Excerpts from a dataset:
(* ===== verification/RelFrame.v ===== *)
(** * The reliable layer touches the world through its environment only

    [along T]: the context moves freely, the rest of the world moves along [T].  When
    the clock, the random numbers and the three callbacks do, so does every entry
    point of the core; a facade uses this to know which of its own variables a call
    of the core leaves alone. *)

From S2P Require Import Prelude.
From S2P Require Import Words.
From S2P Require Import MeshProto.
From S2P Require Import MeshWire.
From S2P Require Import RelState.
From S2P Require Import RelCore.
From S2P Require Import RelOps.
From S2P Require Import RelQuiet.
#[local] Open Scope Z_scope.

Definition along {W : Type} (T : relation W) : relation (keemash_rel_ctx_t * W) :=
  fun s s' => T s.2 s'.2.

#[export] Instance along_preorder {W : Type} (T : relation W) `{!PreOrder T} :
  PreOrder (along T).
Proof.
  split; [intros s; unfold along; reflexivity|].
  intros a b c. unfold along. intros H1 H2. by transitivity b.2.
Qed.

(** The sending half: all a routine without deliveries needs. *)
Class CbAlong (W : Type) `{!Env W} (T : relation W) : Prop := {
  along_pre :: PreOrder T;
  timer_along : stable T esp_timer_get_time;
  random_along : stable T esp_random;
  send_along : forall dst packet, stable (along T) (cb_send dst packet);
  event_along : forall mac ch reason first last,
    stable (along T) (cb_event mac ch reason first last) }.

Class CbDeliverAlong (W : Type) `{!Env W} (T : relation W) : Prop := {
  deliver_cb_along : forall mac ch payload stream,
    stable (along T) (cb_deliver mac ch payload stream) }.

Lemma lift_along {W A : Type} (T : relation W) (m : ST W A) :
  stable T m -> stable (along T) (lift_world m).
Proof. intros H s. unfold lift_world, along. specialize (H s.2). by destruct (m s.2). Qed.

Lemma mod_ctx_along {W : Type} (T : relation W) `{!PreOrder T} f : stable (along T) (mod_ctx f).
Proof. intros s. unfold along. cbn. reflexivity. Qed.

#[export] Instance along_quiet {W : Type} `{!Env W} (T : relation W) `{!CbAlong W T} :
  Quiet (along T).
Proof.
  split.
  - apply _.
  - apply send_along.
  - apply event_along.
  - unfold now_ms. apply stable_bind; [apply _|by apply lift_along, timer_along|].
    intros t. apply stable_ret, _.
  - intros f _. apply mod_ctx_along, _.
  - intros p f _. apply mod_ctx_along, _.
  - intros P. apply mod_ctx_along, _.
  - intros i. apply mod_ctx_along, _.
  - intros i. apply mod_ctx_along, _.
  - intros i. apply mod_ctx_along, _.
  - intros p. apply mod_ctx_along, _.
Qed.

#[export] Hint Extern 1 (stable (along _) (mod_ctx _)) => apply mod_ctx_along, _ : stable.
#[export] Hint Extern 1 (stable (along _) (mod_peer _ _)) => apply mod_ctx_along, _ : stable.
#[export] Hint Extern 1 (stable (along _) (mod_tx _ _)) => apply mod_ctx_along, _ : stable.
#[export] Hint Extern 1 (stable (along _) (mod_rx _ _)) => apply mod_ctx_along, _ : stable.
#[export] Hint Extern 1 (stable (along _) (mod_reasm _ _)) => apply mod_ctx_along, _ : stable.
#[export] Hint Extern 1 (stable (along _) (set_next _ _ _)) => apply mod_ctx_along, _ : stable.
#[export] Hint Extern 1 (stable (along _) (set_expected _ _ _)) => apply mod_ctx_along, _ : stable.

Section Sending.
Context {W : Type} `{!Env W} (T : relation W) `{!CbAlong W T}.

Lemma now_along : stable (along T) now_ms.
Proof. apply quiet_now. Qed.
Lemma new_session_along : stable (along T) new_session_id.
Proof.
  unfold new_session_id. apply stable_bind; [apply _|by apply lift_along, random_along|].
  intros i. apply stable_ret, _.
Qed.
Hint Resolve now_along new_session_along : stable.

Lemma peer_find_along mac b : stable (along T) (peer_find mac b).
Proof. unfold peer_find. quiet_go. Qed.
Hint Resolve peer_find_along : stable.
Lemma with_peer_along {A} mac (none : A) k :
  (forall p, stable (along T) (k p)) -> stable (along T) (with_peer mac none k).
Proof. intros H. unfold with_peer. quiet_go. Qed.

Lemma peer_ready_along mac : stable (along T) (keemash_rel_peer_ready mac).
Proof. unfold keemash_rel_peer_ready. apply with_peer_along. intros p. quiet_go. Qed.
Lemma stats_along mac : stable (along T) (keemash_rel_stats mac).
Proof. unfold keemash_rel_stats. apply with_peer_along. intros p. quiet_go. Qed.
Lemma unacked_along mac ch : stable (along T) (keemash_rel_channel_unacked mac ch).
Proof.
  unfold keemash_rel_channel_unacked. split_if; [quiet_go|].
  apply with_peer_along. intros p. quiet_go.
Qed.
Lemma capabilities_along mac : stable (along T) (keemash_rel_peer_capabilities mac).
Proof. unfold keemash_rel_peer_capabilities. apply with_peer_along. intros p. quiet_go. Qed.
Lemma supersede_along mac ch : stable (along T) (keemash_rel_supersede_channel mac ch).
Proof.
  unfold keemash_rel_supersede_channel. split_if; [quiet_go|].
  apply with_peer_along. intros p. quiet_go.
Qed.
Lemma remove_along mac : stable (along T) (keemash_rel_remove_peer mac).
Proof. unfold keemash_rel_remove_peer. apply with_peer_along. intros p. quiet_go. Qed.
Lemma local_session_along : stable (along T) keemash_rel_local_session.
Proof. unfold keemash_rel_local_session. quiet_go. Qed.
Lemma peer_route_along mac b : stable (along T) (keemash_rel_peer_route mac b).
Proof. unfold keemash_rel_peer_route. quiet_go. Qed.
Lemma send_hello_along mac tag u caps : stable (along T) (keemash_rel_send_hello mac tag u caps).
Proof. unfold keemash_rel_send_hello. quiet_go. Qed.

Lemma submit_slots_along p ch priority stream fr first payload idxs slots :
  stable (along T) (submit_slots p ch priority stream fr first payload idxs slots).
Proof.
  revert slots. induction idxs as [|i idxs IH]; intros slots; cbn [submit_slots]; quiet_go.
Qed.
Lemma submit_send_along p slots e : stable (along T) (submit_send p slots e).
Proof.
  revert e. induction slots as [|j slots IH]; intros e; cbn [submit_send]; quiet_go.
Qed.
Lemma take_stream_id_along : stable (along T) take_stream_id.
Proof. unfold take_stream_id. quiet_go. Qed.
Lemma forced_overflow_along : stable (along T) forced_overflow.
Proof. unfold forced_overflow. quiet_go. Qed.
Hint Resolve submit_slots_along submit_send_along take_stream_id_along forced_overflow_along
  : stable.
Lemma submit_along mac ch payload priority :
  stable (along T) (keemash_rel_submit mac ch payload priority).
Proof. unfold keemash_rel_submit. quiet_go. Qed.
Hint Resolve submit_along : stable.
Lemma send_along' mac ch payload priority :
  stable (along T) (keemash_rel_send mac ch payload priority).
Proof. unfold keemash_rel_send. quiet_go. Qed.
End Sending.

#[export] Hint Resolve now_along new_session_along peer_find_along peer_ready_along
  stats_along unacked_along capabilities_along supersede_along remove_along
  local_session_along peer_route_along send_hello_along submit_along send_along' : stable.

Section Receiving.
Context {W : Type} `{!Env W} (T : relation W) `{!CbAlong W T, !CbDeliverAlong W T}.

Lemma deliver_along p ch k i : stable (along T) (deliver p ch k i).
Proof. unfold deliver. quiet_go. apply deliver_cb_along. Qed.
Hint Resolve deliver_along : stable.
Lemma receiver_drop_with_along consume p ch r f l :
  (forall p ch, stable (along T) (consume p ch)) ->
  stable (along T) (receiver_drop_range_with consume p ch r f l).
Proof. intros Hc. unfold receiver_drop_range_with. quiet_go. Qed.
Lemma reassembly_find_along p rh b : stable (along T) (reassembly_find p rh b).
Proof. unfold reassembly_find. quiet_go. Qed.
Hint Resolve receiver_drop_with_along reassembly_find_along : stable.
Lemma deliver_fragment_with_along consume p rh payload :
  (forall p ch, stable (along T) (consume p ch)) ->
  stable (along T) (deliver_fragment_with consume p rh payload).
Proof. intros Hc. unfold deliver_fragment_with. quiet_go. Qed.
Hint Resolve deliver_fragment_with_along : stable.
Lemma consume_n_along n p ch : stable (along T) (consume_contiguous_n n p ch).
Proof.
  revert p ch. induction n as [|n IH]; intros p ch; cbn [consume_contiguous_n]; quiet_go.
Qed.
Hint Resolve consume_n_along : stable.
Lemma consume_along p ch : stable (along T) (consume_contiguous p ch).
Proof. unfold consume_contiguous. quiet_go. Qed.
Hint Resolve consume_along : stable.
Lemma receiver_drop_along p ch r f l : stable (along T) (receiver_drop_range p ch r f l).
Proof. unfold receiver_drop_range. quiet_go. Qed.
Lemma deliver_fragment_along p rh k : stable (along T) (deliver_fragment p rh k).
Proof. unfold deliver_fragment. quiet_go. Qed.
Hint Resolve receiver_drop_along deliver_fragment_along : stable.

Lemma handle_hello_along from h : stable (along T) (handle_hello from h).
Proof. unfold handle_hello. quiet_go. Qed.
Lemma handle_hello_ack_along from a : stable (along T) (handle_hello_ack from a).
Proof. unfold handle_hello_ack. quiet_go. Qed.
Lemma overtake_along p ch s : stable (along T) (overtake p ch s).
Proof. unfold overtake. quiet_go. Qed.
Hint Resolve overtake_along : stable.
Lemma accept_data_along p rh payload e : stable (along T) (accept_data p rh payload e).
Proof. unfold accept_data. quiet_go. Qed.
Hint Resolve accept_data_along : stable.
Lemma handle_data_along from rh payload : stable (along T) (handle_data from rh payload).
Proof. unfold handle_data. quiet_go. Qed.
Lemma ack_slots_along p ack : stable (along T) (ack_slots p ack).
Proof. unfold ack_slots, ack_slot. quiet_go. Qed.
Lemma retransmit_along p i : stable (along T) (retransmit_slot p i).
Proof. unfold retransmit_slot. quiet_go. Qed.
Hint Resolve ack_slots_along retransmit_along : stable.
Lemma handle_ack_packet_along from a n : stable (along T) (handle_ack_packet from a n).
Proof. unfold handle_ack_packet. quiet_go. Qed.
Lemma handle_lost_packet_along from l : stable (along T) (handle_lost_packet from l).
Proof. unfold handle_lost_packet. quiet_go. Qed.
Hint Resolve handle_hello_along handle_hello_ack_along handle_data_along
  handle_ack_packet_along handle_lost_packet_along : stable.
Lemma handle_rx_along from packet : stable (along T) (keemash_rel_handle_rx from packet).
Proof. unfold keemash_rel_handle_rx. cbn zeta. quiet_go. Qed.

Lemma poll_route_along now i : stable (along T) (poll_route now i).
Proof. unfold poll_route. quiet_go. Qed.
Lemma poll_tx_along now st : stable (along T) (poll_tx now st).
Proof. unfold poll_tx. quiet_go. Qed.
Lemma poll_reasm_along now i : stable (along T) (poll_reasm now i).
Proof. unfold poll_reasm. quiet_go. Qed.
Hint Resolve poll_route_along poll_tx_along poll_reasm_along : stable.
Lemma poll_along : stable (along T) keemash_rel_poll.
Proof. unfold keemash_rel_poll. quiet_go. Qed.

Lemma with_ready_peer_along mac ch k :
  (forall p, stable (along T) (k p)) -> stable (along T) (with_ready_peer mac ch k).
Proof.
  intros H. unfold with_ready_peer. split_if; [quiet_go|].
  apply with_peer_along; [apply _|]. intros p. quiet_go.
Qed.
Lemma force_next_along mac ch v : stable (along T) (keemash_rel_debug_force_next_seq mac ch v).
Proof. apply with_ready_peer_along. intros p. quiet_go. Qed.
Lemma force_expected_along mac ch v :
  stable (along T) (keemash_rel_debug_force_expected_seq mac ch v).
Proof. apply with_ready_peer_along. intros p. quiet_go. Qed.
Lemma debug_reset_one_along i : stable (along T) (debug_reset_one i).
Proof. unfold debug_reset_one. quiet_go. Qed.
Hint Resolve debug_reset_one_along : stable.
Lemma reset_session_along : stable (along T) keemash_rel_debug_reset_local_session.
Proof. unfold keemash_rel_debug_reset_local_session. quiet_go. Qed.
Lemma fragment_timeout_along mac ch :
  stable (along T) (keemash_rel_debug_force_fragment_timeout mac ch).
Proof.
  apply with_ready_peer_along. intros p. pose proof (take_stream_id_along T). cbv zeta. quiet_go.
Qed.
Lemma retry_exhausted_along mac ch :
  stable (along T) (keemash_rel_debug_force_retry_exhausted mac ch).
Proof.
  apply with_ready_peer_along. intros p. pose proof (take_stream_id_along T). cbv zeta. quiet_go.
Qed.
End Receiving.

# What you have to do
What is needed is a verbatim copy of every line in the records above from the one containing "deliver_cb_along : forall" down to the one containing "Proof. intros H s.", both included, and nothing more.

# Task solution
  deliver_cb_along : forall mac ch payload stream,
    stable (along T) (cb_deliver mac ch payload stream) }.

Lemma lift_along {W A : Type} (T : relation W) (m : ST W A) :
  stable T m -> stable (along T) (lift_world m).
Proof. intros H s. unfold lift_world, along. specialize (H s.2). by destruct (m s.2). Qed.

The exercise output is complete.